Untaian DNA tunggal dilekati oleh protein-protein pengikat untaian tunggal (10) untuk
mencegahnya membentuk heliks ganda kembali. Primase (6) membentuk oligonukleotida
RNA yang disebut primer (5) dan molekul DNA polimerase (3 dan 8) melekat pada seuntai
tunggal DNA dan bergerak sepanjang untai tersebut memperpanjang primer, membentuk
untaian tunggal DNA baru yang disebut leading strand (2) dan lagging strand (1). DNA
polimerase yang membentuk lagging strand harus mensintesis segmen-segmen polinukleotida
diskontinu (disebut fragmen Okazaki (7)). Enzim DNA ligase (4) kemudian menyambungkan
potongan-potongan lagging strand tersebut.

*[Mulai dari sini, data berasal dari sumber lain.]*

Lemma sim_identifier names g g' u x v bs stk : compiles names g g' → fits names bs stk →
  length below + length stk < Execution.STACK_MAX → Comptime.find_binding x bs = Some v →
  EmitGetVariable x g = Ok (u, g') → go stk (here g) (stk ++ [v]) (here g') ∧ scalar v = true.
Proof.
  intros [Hg Hn Hp Hk] Hf Hl Hx E. destruct (fits_lookup _ _ _ _ _ Hf Hx) as (p & Hs & Hlt & Hv & Hsc).
  rewrite (EmitGetVariable_local x names p) // in E. split; [|done].
  eapply go_get_local; [done..| |exact Hv|done]. eapply write_byte_fetch; [done|done|lia|exact E|done].
Qed.

(** One operand, and an instruction on it. *)
Lemma sim_pop1 names g g' u op f a v stk : compiles names g g' → named op → GetOperandSize op = None_ →
  (∀ n l, Machine.Dispatch natives others (S print_fuel) next (MkInstruction op 0) n l = Machine.pop1 f) → f a = Ok v →
  length below + length stk < Execution.STACK_MAX → write op g = Ok (u, g') →
  go (stk ++ [a]) (here g) (stk ++ [v]) (here g').
Proof.
  intros [Hg Hn Hp Hk] Hop Hs Hd Hf Hl E. eapply go_pop1; [done..|exact Hd|done| |done]. by eapply write_fetch.
Qed.

Lemma anywhere_write op : anywhere (write op).
Proof. intros g0. grow. Qed.

(** What the evaluator makes of an expression. *)
Definition pushes (names : list (list string)) (room : nat) (e : Node) : Prop :=
  ∀ fv s stk g g', compiles names g g' → fits names (Comptime.m_comptimeBindings s) stk →
    simple_expr room (concat names) e = true → length below + length stk + room ≤ Execution.STACK_MAX →
    Visit fv e g = Ok (tt, g') → ∀ fe r s', Eval fe e s = Ok (r, s') →
    s' = s ∧ Comptime.didReturn r = false ∧ scalar (Comptime.value r) = true
    ∧ go stk (here g) (stk ++ [Comptime.value r]) (here g').

Lemma pushes_unary names room op a : (∀ room, pushes names room a) → pushes names room (UnaryExprNode op a).
Proof.
  intros IH fv s stk g g' Hc Hf Hs Hl E fe r s' EE. destruct fv as [|fv], fe as [|fe]; try done.
  cbn in Hs. apply andb_prop in Hs as [Hop Hs]. apply bool_decide_eq_true in Hop.
  pose proof (simple_expr_room _ _ _ Hs) as Hroom. cbn [Comptime.Eval Comptime.eval_node] in EE.
  apply st_bind_Ok in EE as (w & s1 & (ra & sa & Ea & Ew)%st_bind_Ok & (v & s2 & Ev & Er)%st_bind_Ok).
  injection Ew as <- <-. injection Er as <- <-. unfold Comptime.lift in Ev. apply result_bind_Ok in Ev as (v' & Ev & E2).
  injection E2 as -> <-. cbn [Generator.Visit dispatch] in E. unfold VisitUnary in E.
  assert (Hplain : op = "+" → Visit fv a g = Ok (tt, g')) by (intros ->; exact E).
  assert (Hcode : op ≠ "+" → ∃ code f, named code ∧ GetOperandSize code = None_
    ∧ (∀ n l, Machine.Dispatch natives others (S print_fuel) next (MkInstruction code 0) n l = Machine.pop1 f)
    ∧ f (Comptime.value ra) = Ok v ∧ (_ ← Visit fv a; write code) g = Ok (tt, g')).
  { intros Hne. unfold unary_operators in Hop. unfold Comptime.eval_unary in Ev.
    repeat (apply elem_of_cons in Hop as [->|Hop]; [first [done|exists OP_NEGATE, Negate; split_and!; [done|done|done|exact Ev|exact E]
      |exists OP_NOT, PerformUnaryLogic; split_and!; [done|done|done|exact Ev|exact E]]|]). by apply elem_of_nil in Hop. }
  destruct (decide (op = "+")) as [->|Hne].
  - destruct (IH room fv s stk g g' Hc Hf Hs Hl (Hplain eq_refl) _ _ _ Ea) as (-> & Hr & Hv & Hgo).
    injection Ev as <-. done.
  - destruct (Hcode Hne) as (code & f & Hn & Hsz & Hd & Hfv & E').
    apply st_bind_Ok in E' as ([] & g1 & E1 & E2).
    destruct (compiles_seq (Visit fv a) (write code) names g tt g1 tt g') as [Hc1 Hc2]; try done;
      [apply anywhere_Visit|apply anywhere_write|by eapply calming_simple_expr|].
    destruct (IH room fv s stk g g1 Hc1 Hf Hs Hl E1 _ _ _ Ea) as (-> & Hr & Hv & Hgo).
    split_and!; [done|done|by eapply eval_unary_scalar|]. cbn. eapply goes_trans; [exact Hgo|].
    eapply sim_pop1; [exact Hc2|done|done|exact Hd|done|lia|done].
Qed.

Lemma anywhere_bind {A B} (m : gen A) (k : A → gen B) : anywhere m → (∀ a, anywhere (k a)) → anywhere (m ≫= k).
Proof. intros Hm Hk g0. apply ext_bind; [apply Hm|intros a; apply Hk]. Qed.

Lemma pushes_binary names room l op r : (∀ room, pushes names room l) → (∀ room, pushes names room r) →
  pushes names room (BinaryExprNode l op r).
Proof.
  intros IHl IHr fv s stk g g' Hc Hf Hs Hl E fe res s' EE. destruct fv as [|fv], fe as [|fe]; try done.
  pose proof (simple_expr_room _ _ _ Hs) as Hroom. cbn [simple_expr] in Hs.
  apply andb_prop in Hs as [[Hop Hsl]%andb_prop Hsr]. apply bool_decide_eq_true in Hop.
  cbn [Comptime.Eval Comptime.eval_node] in EE.
  apply st_bind_Ok in EE as (vl & s1 & (rl & sl & El & Ewl)%st_bind_Ok & EE). injection Ewl as <- <-.
  apply st_bind_Ok in EE as (vr & s2 & (rr & sr & Er & Ewr)%st_bind_Ok & EE). injection Ewr as <- <-.
  apply st_bind_Ok in EE as (s3 & ? & [= <- <-] & (v & s4 & Ev & [= <- <-])%st_bind_Ok).
  unfold Comptime.lift in Ev. apply result_bind_Ok in Ev as (v' & Ev & [= -> <-]).
  cbn [Generator.Visit dispatch] in E. apply st_bind_Ok in E as ([] & g1 & E1 & E).
  assert (Hop' : anywhere (on_chunk (EmitBinaryOp op))) by (intros g0; grow).
  destruct (compiles_seq (Visit fv l) (_ ← Visit fv r; on_chunk (EmitBinaryOp op)) names g tt g1 tt g') as [Hc1 Hc1'];
    try done; [apply anywhere_Visit|apply anywhere_bind; [apply anywhere_Visit|done]|by eapply calming_simple_expr|].
  apply st_bind_Ok in E as ([] & g2 & E2 & E3).
  destruct (compiles_seq (Visit fv r) (on_chunk (EmitBinaryOp op)) names g1 tt g2 tt g') as [Hc2 Hc3];
    try done; [apply anywhere_Visit|by eapply calming_simple_expr|].
  destruct (IHl room fv s stk g g1 Hc1 Hf Hsl Hl E1 _ _ _ El) as (-> & _ & Hvl & Hgl).
  destruct (IHr (room - 1) fv s (stk ++ [Comptime.value rl]) g1 g2 Hc2 (fits_push _ _ _ _ Hf Hvl) Hsr) with (3 := Er)
    as (-> & _ & Hvr & Hgr); [rewrite length_app /=; lia|done|].
  destruct (EmitBinaryOp_Ok _ _ _ _ Hop E3) as (code & Hin & Hn & Hsz & E3').
  destruct (binary_dispatch natives others next print_fuel pf op code _ _ _ _ Hin Hvl Hvr Ev) as (Hv & f & Hd & Hfv).
  split_and!; [done|done|done|]. cbn. eapply goes_trans; [exact Hgl|]. eapply goes_trans; [exact Hgr|].
  rewrite -app_assoc. destruct Hc3. eapply go_pop2; [done..|exact Hd|exact Hfv| |lia]. by eapply write_fetch.
Qed.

Salah satu tahapan penting dalam proses pertumbuhan jasad hidup adalah proses
perbanyakan bahan genetik. Proses perbanyakan bahan genetik dikenal sebagai proses
replikasi. Pada replikasi DNA, rantai DNA baru dibentuk berdasarkan urutan nukleotida pada
DNA yang digandakan. Replikasi merupakan proses pelipatgandaan DNA. Replikasi DNA
adalah proses penggandaan molekul DNA untai ganda. Pada sel, replikasi DNA terjadi
sebelum pembelahan sel. Prokariota terus-menerus melakukan replikasi DNA. Penggandaan
tersebut memanfaatkan enzim DNA polimerase yang membantu pembentukan ikatan antara
nukleotida-nukleotida penyusun polimer DNA. Proses replikasi DNA dapat pula dilakukan in
vitro dalam proses yang disebut reaksi berantai polimerase (PCR).
Setiap molekul DNA yang melakukan replikasi sebagai suatu satuan tunggal
dinamakan replikon. Replikasi molekol DNA dimulai dari tempat khusus yang disebut titik
mula replikasi (origins of replication), bentangan pendek DNA yang memiliki sekuens
nukletida spesifik. Kromosom E. coli, seperti banyak kromosom bakteri lain melingkar dan
memiliki satu titik mula. Berkebalikan dengan kromosom bakteri, kromosom eukariot
mungkin memiliki beberapa ratus atau beberapa ribu titik mula replikasi. (Campbell, 2008)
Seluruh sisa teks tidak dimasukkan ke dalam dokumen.